Regnier Pirard, docteur en psychologie et psychanalyste, répond à cette question de la façon suivante :
“Cette affinité pour la pédo-criminalité s’explique par une identification à l’enfant, qui peut sembler parfois paradoxale. Elle n’est pas propre aux clercs mais sévit dans toutes les relations d’éducation, scolaires, sportives, familiales aussi bien.
L’enfant est par définition soumis à l’autorité de l’adulte. Celui-ci peut le dévoyer en lui imposant sa propre jouissance frustrée sans devoir rencontrer de résistance. L’enfant est une proie facile. Mais souvent l’adulte, trichant avec son désir, s’imagine enseigner ainsi les choses de la vie, comme il aimerait avoir lui-même été séduit.

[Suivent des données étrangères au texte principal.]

(** Echo, Sleep and Crash answer with what the current client replied, or
    with an error.  A nil error means that exactly one call was made, on the
    client that was current, that it succeeded, and that the manager did not
    change; an error leaves it unchanged or with that client detached and its
    connection closed. *)
Theorem routed_contract {X} (args : request X) w :
  wp (routed cfg args) (λ r w', match r with
    | Ok x => ∃ c, closed (w_m w) = false ∧ client (w_m w) = Some c
        ∧ w' = observe (OCall c args x (Done None)) w
    | Err _ => w_m w' = w_m w
        ∨ ∃ c, client (w_m w) = Some c ∧ w_m w' = (detach_client c (w_m w)).2 ∧ c ∉ w_conns w'
    end) w.
Proof.
  unfold routed. apply wp_read_seq. cbn [view view_closed view_client].
  destruct (closed (w_m w)) eqn:Hc; [by left|].
  destruct (client (w_m w)) as [c|] eqn:Hcl; [|by left].
  apply (wp_bind mgr_step), call_spec. intros reply res w1. split.
  - intros -> _. by exists c.
  - intros e _. split; [by left|]. intros _. right. exists c. split_and!; [done|done|].
    simpl. set_solver.
Qed.

(** ** Dialling *)

(** The dial loop always ends by itself: the fuel given to it covers the
    whole dial timeout, whatever it is, because each round sleeps 50ms; running
    out of fuel never happens. *)
Theorem dial_terminates w :
  wp (now ← trigger Now; dial_loop cfg (dial_fuel cfg) (now + DialTimeout cfg))
    (λ r _, r ≠ OutOfFuel) w.
Proof.
  apply wp_trigger_seq. intros now w1 [_ ->]. apply dial_loop_fuel; [|unfold dial_fuel; lia].
  change (w_now (set_now now w)) with now. unfold dial_fuel, Millisecond.
  set (D := DialTimeout cfg). zlia.
Qed.

(** ** Projections *)

(** Metadata that speaks of exactly this plugin and generation. *)
Definition bound (st : State) (md : ProviderBundleMetadata) : Prop :=
  md_PluginID md = st_PluginID st ∧ md_PluginGeneration md = int64 (st_GenerationID st).

#[local] Instance bound_dec st md : Decision (bound st md).
Proof. unfold bound. apply _. Defined.

Definition bound_only (st : State) (o : option ProviderBundleMetadata) : option ProviderBundleMetadata :=
  md ← o; if bool_decide (bound st md) then Some md else None.

(** C27. Declared bundle metadata is projected for one generation only.  The
    manager shows the refresh entry of its current generation when that entry
    names this plugin and generation, else its static metadata when that does,
    else nothing; in particular the admin and core snapshots never carry
    metadata of another plugin or of a stale generation. *)
Theorem metadata_generation_bound st :
  let refreshed := refresh ← cfg_ProviderBundleMetadataRefresh cfg;
                   refresh !! int64 (st_GenerationID st) in
  let shown := match bound_only st refreshed with
               | Some md => Some md
               | None => bound_only st (cfg_ProviderBundleMetadata cfg)
               end in
  generationBoundProviderBundleMetadataLocked cfg st = shown
  ∧ ∀ m, state m = st →
      (∀ d, st_Declared (snapshot cfg m) = Some d → adm_PluginGeneration d = int64 (st_GenerationID st))
      ∧ (∀ d, cst_Declared (core_snapshot cfg m) = Some d →
           core_PluginID d = st_PluginID st ∧ core_PluginGeneration d = int64 (st_GenerationID st)).
Proof.
  assert (∀ md, (bool_decide (md_PluginID md = st_PluginID st)
    && (md_PluginGeneration md =? int64 (st_GenerationID st))) = bool_decide (bound st md)) as Hb.
  { intros md. apply eq_bool_prop_intro. rewrite !Is_true_true, andb_true_iff, Z.eqb_eq,
      !bool_decide_eq_true. done. }
  assert (∀ md, Clone md = md) as Hclone by by intros [].
  simpl. split.
  - unfold generationBoundProviderBundleMetadataLocked, bound_only.
    assert (match cfg_ProviderBundleMetadata cfg with
      | None => None
      | Some md => if negb (bool_decide (bound st md)) then None else Some md
      end = md ← cfg_ProviderBundleMetadata cfg; if bool_decide (bound st md) then Some md else None)
      as Hstatic.
    { destruct (cfg_ProviderBundleMetadata cfg) as [md|]; [simpl|done]. by destruct (bool_decide _). }
    destruct (cfg_ProviderBundleMetadata cfg) as [md0|];
      (destruct (cfg_ProviderBundleMetadataRefresh cfg) as [refresh|]; simpl;
       [destruct (refresh !! int64 (st_GenerationID st)) as [md|]; simpl|]);
      rewrite ?Hclone, ?Hb; try (destruct (bool_decide (bound st md)); [done|]); done.
  - assert (∀ md, generationBoundProviderBundleMetadataLocked cfg st = Some md → bound st md) as Hbound.
    { intros md. unfold generationBoundProviderBundleMetadataLocked.
      destruct (refresh ← _; _) as [md1|] eqn:E.
      - intros [= <-]. destruct (cfg_ProviderBundleMetadataRefresh cfg) as [refresh|]; [|done].
        simpl in E. destruct (refresh !! _) as [md|]; [|done]. simpl in E.
        rewrite Hclone, Hb in E. case_bool_decide; [by simplify_eq|done].
      - destruct (cfg_ProviderBundleMetadata cfg) as [md0|]; [|done].
        rewrite Hclone, Hb. case_bool_decide; simpl; [by intros [= <-]|done]. }
    intros m Em. unfold snapshot, core_snapshot, providerBundleAdminDTOLocked, providerBundleCoreDTOLocked.
    rewrite Em. simpl.
    destruct (generationBoundProviderBundleMetadataLocked cfg st) as [md|]; simpl; [|done].
    destruct (Hbound md eq_refl) as [H1 H2]. split; intros d [= <-]; simpl; auto.
Qed.
End Props.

Quelquefois, il l’a été effectivement, dans l’inceste par exemple. La pédo-criminalité n’est au fond qu’une extension de l’inceste subi, qui finit par être désiré et qui métonymiquement se porte sur un enfant réel dans lequel l’adulte projette sa propre enfance. Donc la pédo-criminalité obéit à des lignes de structure qui définissent toute relation de responsabilité éducative mais il s’agit clairement d’un abus de faiblesse et d’une lâcheté coupable.
Si dans les cas les plus extrêmes elle peut aller jusqu’au meurtre, elle se contente le plus souvent d’imposer sa jouissance frustrée dans une relation de profonde asymétrie. Cette effraction est suffisante pour submerger un enfant et laisser en lui des traces psychopathologiques sévères, pouvant conduire à des idées suicidaires.
Les prêtres et religieux, en cumulant une immaturité affective avec une responsabilité éducative, sont exposés à de tels actes. Ils n’y cèdent pas toujours mais payent souvent leur abstinence en monnaie névrotique.“
La culture de la honte et les avancées ecclésiastiques.
L’Église véhicule, depuis sa naissance progressive et historique, une culture de la pureté et de la sainteté. Son histoire, puisqu’humaine, n’a pas toujours correspondu à cette image, entretenant davantage une culture du secret et de la honte, qu’une image de pureté et de bonté. Face aux affaires toujours davantage dévoilées, plus scandaleuses les unes que les autres, les avancées ecclésiastiques à ce sujet sont devenues visibles parce que nécessaires. Elles restent néanmoins trop limitées par rapport à la gravité des faits.
En mars 2023, l’Instance nationale indépendante de reconnaissance et de réparation (INIRR) a rendu un rapport annuel établissant le nombre de 489 victimes de religieux pédocriminels ayant obtenu réparation financière, pour un montant moyen de 35 310 euros.
Cette structure offre des compensations et réparations pour les victimes de religieux ou de laïcs les ayant agressées dans un lieu encadré par l’Église (établissements, mouvements de jeunesse catholiques, diocèses). Les chiffres permettent de situer la situation et de mettre des choses en place, comme l’INIRR a été mise en place en 2021. 58% des situations prises en compte concernent des viols, dont 39% ont duré dans le temps (un an et plus).
L’âge moyen des victimes est entre 6 et 15 ans. Notons néanmoins que certaines victimes refusent la réparation financière, ce qui fait sens. En effet, l’argent n’a pas d’effet réparateur sur le traumatisme psychique. De plus, la complicité ponctuelle de l’Église dans ces affaires n’est que très faiblement évoquée. Pourtant, comme ce fut le cas pour l’Abbé Pierre, il est presque inévitable que certains membres du clergé soient au courant des agressions, du moins dans certaines situations.
Il y a donc des viols, et des dissimulations de viols. Et cette donnée est très peu prise en compte dans les procédures de réparation. L’Église communique des lettres (25% des cas), des espaces de dialogues (20%) et de témoignages (15%), et oriente vers des soins médico-psycho-sociaux (12%). Des solutions plus fermes, de prévention et de détection des coupables avant que leurs crimes soient commis, ou au moins commis sur du long terme, restent nécessaires, attendues et largement dues aux victimes.